EXERCISE DETAILS: Search the data for the string "obind" and extract every line where it appears.

━━━━━ TASK INPUT ━━━━━

Lemma encryptSegment_spec seg : Forall is_byte seg -> zlen seg < 2048 ->
  exists e, encryptSegment c seg = Ret e /\ decryptSegment c e = Ret (inr seg) /\ is_seg e.
Proof.
  intros Hb Hl. unfold encryptSegment. destruct (decide (seg = [])) as [->|Hne].
  { exists []. split_and!; [done|done|]. split; [constructor|set_solver]. }
  destruct (Pad_eq nameCipherBlockSize seg) as (Hp & -> & Hz); [done|].
  set (p := nameCipherBlockSize - zlen seg mod nameCipherBlockSize) in *.
  set (padded := seg ++ replicate (Z.to_nat p) p) in *. cbn [obind].
  assert (Forall is_byte padded) as Hpb.
  { apply Forall_app. split; [done|]. apply Forall_replicate. unfold is_byte, nameCipherBlockSize in *. lia. }
  pose proof (zlen_nonneg seg) as Hnn.
  assert (0 < zlen padded <= 2048) as Hpl.
  { unfold padded. rewrite zlen_app, zlen_replicate, Z2Nat.id by lia. unfold p, nameCipherBlockSize in *.
    dm (zlen seg) 16. apply zlen_pos in Hne. lia. }
  assert (forall y, zlen y = zlen padded -> eme_fits y = true) as Hfit.
  { intros y Hy. unfold eme_fits. change 16 with nameCipherBlockSize. rewrite Hy, Hz, !andb_true_iff, Z.eqb_eq, Z.ltb_lt, Z.leb_le. lia. }
  unfold Transform at 1. rewrite (Hfit padded eq_refl). cbn [obind].
  set (x := eme_Encrypt (nameKey c) (nameTweak c) padded).
  assert (Forall is_byte x) as Hxb by (apply eme_bytes; auto).
  assert (zlen x = zlen padded) as Hxl by (apply eme_length; auto).
  exists (EncodeToString x). split; [done|]. split.
  - unfold decryptSegment. rewrite decide_False.
    2:{ apply Encode_nonempty; [done|]. apply zlen_pos. lia. }
    rewrite Decode_Encode by done. rewrite Hxl, Hz. cbn [Z.eqb negb].
    rewrite (proj2 (Z.eqb_neq (zlen padded) 0)), Z.gtb_ltb, (proj2 (Z.ltb_ge 2048 _)) by lia.
    unfold Transform. rewrite (Hfit x Hxl). cbn [obind]. unfold x. rewrite eme_inverse by auto. unfold padded.
    rewrite Unpad_padded by done. done.
  - split; [by apply Encode_bytes|by apply Encode_no_slash].
Qed.

Lemma obfuscate_is_seg seg : is_seg seg -> is_seg (obfuscateSegment c seg).
Proof.
  intros [Hb Hsl]. destruct (decide (seg = [])) as [->|Hne]; [done|].
  destruct (ValidString seg) eqn:Hv.
  - destruct (obfuscate_eq c seg Hb nameKey_bytes nameKey_size Hne Hv) as (d & rs & Hd & Hvr & Hflat & ->).
    pose proof (sum_bytes _ nameKey_bytes) as Hs.
    split.
    + apply Forall_app. split; [apply to_bytes_is_byte|]. constructor; [unfold is_byte; lia|].
      apply Forall_bind, Forall_forall. intros r _. apply encode_rune_bytes.
    + destruct (prefix_number d Hd) as (_ & _ & Hn & _).
      intros [H|[H|H]%elem_of_cons]%elem_of_app; [done|lia|].
      apply list_elem_of_bind in H as (r & Hin & Hr). apply list_elem_of_bind in Hr as (q & Hrq & Hq).
      rewrite Forall_forall in Hvr. pose proof (Hvr q Hq) as Hvq.
      destruct (obfuscate_rune_spec (d + sum (nameKey c)) q) as [Ho _]; [lia|done|].
      rewrite Forall_forall in Ho. destruct (Ho r Hrq) as [Hvr' Hsl'].
      assert (r = 47) as Hr47 by (apply (encode_rune_low r 47); [done|done|lia]).
      apply Hsl. rewrite Hflat. apply list_elem_of_bind. exists q. split; [|done].
      rewrite (Hsl' Hr47). vm_compute. constructor.
  - unfold obfuscateSegment. rewrite decide_False by done. rewrite Hv. cbn [negb]. split.
    + apply Forall_app. split; [apply to_bytes_is_byte|done].
    + intros [H|H]%elem_of_app; [|done]. change (to_bytes "!.") with [33; 46] in H.
      rewrite !elem_of_cons, elem_of_nil in H. lia.
Qed.

Lemma convert_one seg : seg_fits seg -> exists e,
  encrypt_one c seg = Ret (inr e) /\ decrypt_one c e = Ret (inr seg) /\ is_seg e.
Proof.
  intros (Hb & Hsl & Hlen). unfold encrypt_one, decrypt_one. case_decide as Hm.
  - destruct (encryptSegment_spec seg Hb (Hlen Hm)) as (e & -> & He & Hs). by exists e.
  - exists (obfuscateSegment c seg). split_and!; [done| |by apply obfuscate_is_seg].
    by rewrite obfuscate_roundtrip.
Qed.

(** *** With a version string *)

Definition versioned (seg : bytes) : bool :=
  version_Match seg && bool_decide (snd (version_Remove seg) <> seg).

Lemma with_version_eq strip conv seg :
  with_version strip conv seg =
  if strip && versioned seg then
    let! r := conv (snd (version_Remove seg)) in
    match r with
    | inl e => Ret (inl e)
    | inr out => Ret (inr (version_Add out (fst (version_Remove seg))))
    end
  else conv seg.
Proof.
  unfold with_version, versioned. destruct strip; cbn [andb].
  2:{ destruct (conv seg) as [[|]|]; done. }
  destruct (version_Match seg); cbn [andb].
  2:{ destruct (conv seg) as [[|]|]; done. }
  destruct (version_Remove seg) as [t s]. cbn [fst snd].
  destruct (bool_decide (s <> seg)); [done|]. destruct (conv seg) as [[|]|]; done.
Qed.

(** The last segment of a file name: if it has a version, the version is not
    all there is before the extension; if it has none, its encrypted form does
    not look as if it had one. *)
Definition last_ok (seg : bytes) : Prop :=
  (versioned seg = true -> head seg <> Some 45) /\
  (versioned seg = false -> forall e, encrypt_one c seg = Ret (inr e) -> versioned e = false).

Lemma version_Add_is_seg e t : is_seg e -> valid_time t -> is_seg (version_Add e t).
Proof.
  intros [Hb Hsl] Ht. destruct (splitExt_spec e Hsl) as (base & ext & Hs & -> & _).
  unfold version_Add. rewrite Hs. fold (vstring t).
  destruct (vstring_split t) as (P & HF & HV & HP & _ & Hv). apply Forall_app in Hb as [Hb1 Hb2].
  split; [|set_solver]. apply Forall_app. split; [done|]. apply Forall_app. split; [|done].
  destruct Ht as (Hy & Hm & Hd & Hh & Hmi & Hse & Hms).
  assert (forall k n, Forall is_byte (map (fun b => if b =? 46 then 45 else b) (digits k n))) as Hdig.
  { intros k n. apply Forall_forall. intros ch (b & -> & Hb%digits_range_k)%list_elem_of_fmap.
    unfold is_byte. case_if; lia. }
  unfold vstring, dots_to_dashes, time_Format. rewrite !map_app, !Forall_app.
  split_and!; try apply Hdig; repeat constructor; cbn; lia.
Qed.

Lemma version_roundtrip strip seg : seg_fits seg -> (strip = true -> last_ok seg) -> exists e,
  with_version strip (encrypt_one c) seg = Ret (inr e) /\
  with_version strip (decrypt_one c) e = Ret (inr seg) /\ is_seg e.
Proof.
  intros Hfits Hlast. setoid_rewrite with_version_eq.
  destruct (strip && versioned seg) eqn:Hv.
  - apply andb_true_iff in Hv as [-> Hv]. destruct (Hlast eq_refl) as [Hhead _]. specialize (Hhead Hv).
    unfold versioned in Hv. apply andb_true_iff in Hv as [Hmatch Hne%bool_decide_eq_true_1].
    destruct Hfits as (Hb & Hsl & Hlen). destruct (version_Remove seg) as [t s] eqn:Hrem. cbn [fst snd] in *.
    destruct (Remove_sound seg t s Hsl Hrem Hne) as (Ht & base & ext & -> & -> & Hsp).
    assert (seg_fits (base ++ ext)) as Hfits'.
    { split_and!.
      - apply Forall_app in Hb as [? Hb]. apply Forall_app in Hb as [_ ?]. by apply Forall_app.
      - set_solver.
      - intros Hm. specialize (Hlen Hm). rewrite !zlen_app in Hlen. rewrite zlen_app.
        pose proof (zlen_nonneg (vstring t)). lia. }
    destruct (convert_one _ Hfits') as (e & -> & He & Hse). cbn [obind].
    exists (version_Add e t). split; [done|]. split; [|by apply version_Add_is_seg].
    assert (version_Remove (version_Add e t) = (t, e)) as Hra by (apply Remove_Add; [apply Hse|done]).
    assert (versioned (version_Add e t) = true) as ->.
    { unfold versioned. rewrite Match_Add, Hra by done. cbn [andb fst snd]. apply bool_decide_eq_true_2.
      unfold version_Add. destruct (splitExt_spec e) as (b' & x' & Hs & -> & _); [apply Hse|].
      rewrite Hs. intros E%(f_equal zlen). rewrite !zlen_app in E. fold (vstring t) in E.
      rewrite zlen_vstring in E. lia. }
    cbn [andb]. rewrite Hra. cbn [fst snd]. rewrite He. cbn [obind]. do 2 f_equal.
    unfold version_Add. rewrite splitExt_eq; [done| |set_solver].
    destruct Hsp as [[-> [Hn|(b & Hb' & Hn)]]|(b & -> & Hn & Hne')].
    + left. split; [done|]. left. set_solver.
    + left. split; [done|]. destruct base as [|x base].
      * left. set_solver.
      * right. injection Hb' as -> <-. exists base. split; [done|]. set_solver.
    + right. exists b. split_and!; [done|done|]. intros ->. apply Hhead.
      destruct (vstring_split t) as (P & HF & HV & HP & _). rewrite HV.
      assert (head P = Some 45) as HhP.
      { unfold time_Format in HF. destruct P as [|x P]; [done|]. cbn [app] in HF. by injection HF as ->. }
      destruct P; [done|]. done.
  - destruct (convert_one seg Hfits) as (e & Hee & He & Hse). exists e. split_and!; [done| |done].
    assert (strip && versioned e = false) as ->; [|done].
    destruct strip; [|done]. cbn [andb] in *. by apply (proj2 (Hlast eq_refl)).
Qed.
End roundtrip.

Section paths.
Context {FE : fileNameEncoding} {NT : NameTransform}.
Variable c : Cipher.
Hypothesis nameKey_bytes : Forall is_byte (nameKey c).
Hypothesis nameKey_size : zlen (nameKey c) = 32.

━━━━━

RESPONSE TO THIS EXERCISE:
  set (padded := seg ++ replicate (Z.to_nat p) p) in *. cbn [obind].
  unfold Transform at 1. rewrite (Hfit padded eq_refl). cbn [obind].
    unfold Transform. rewrite (Hfit x Hxl). cbn [obind]. unfold x. rewrite eme_inverse by auto. unfold padded.
    destruct (convert_one _ Hfits') as (e & -> & He & Hse). cbn [obind].
    cbn [andb]. rewrite Hra. cbn [fst snd]. rewrite He. cbn [obind]. do 2 f_equal.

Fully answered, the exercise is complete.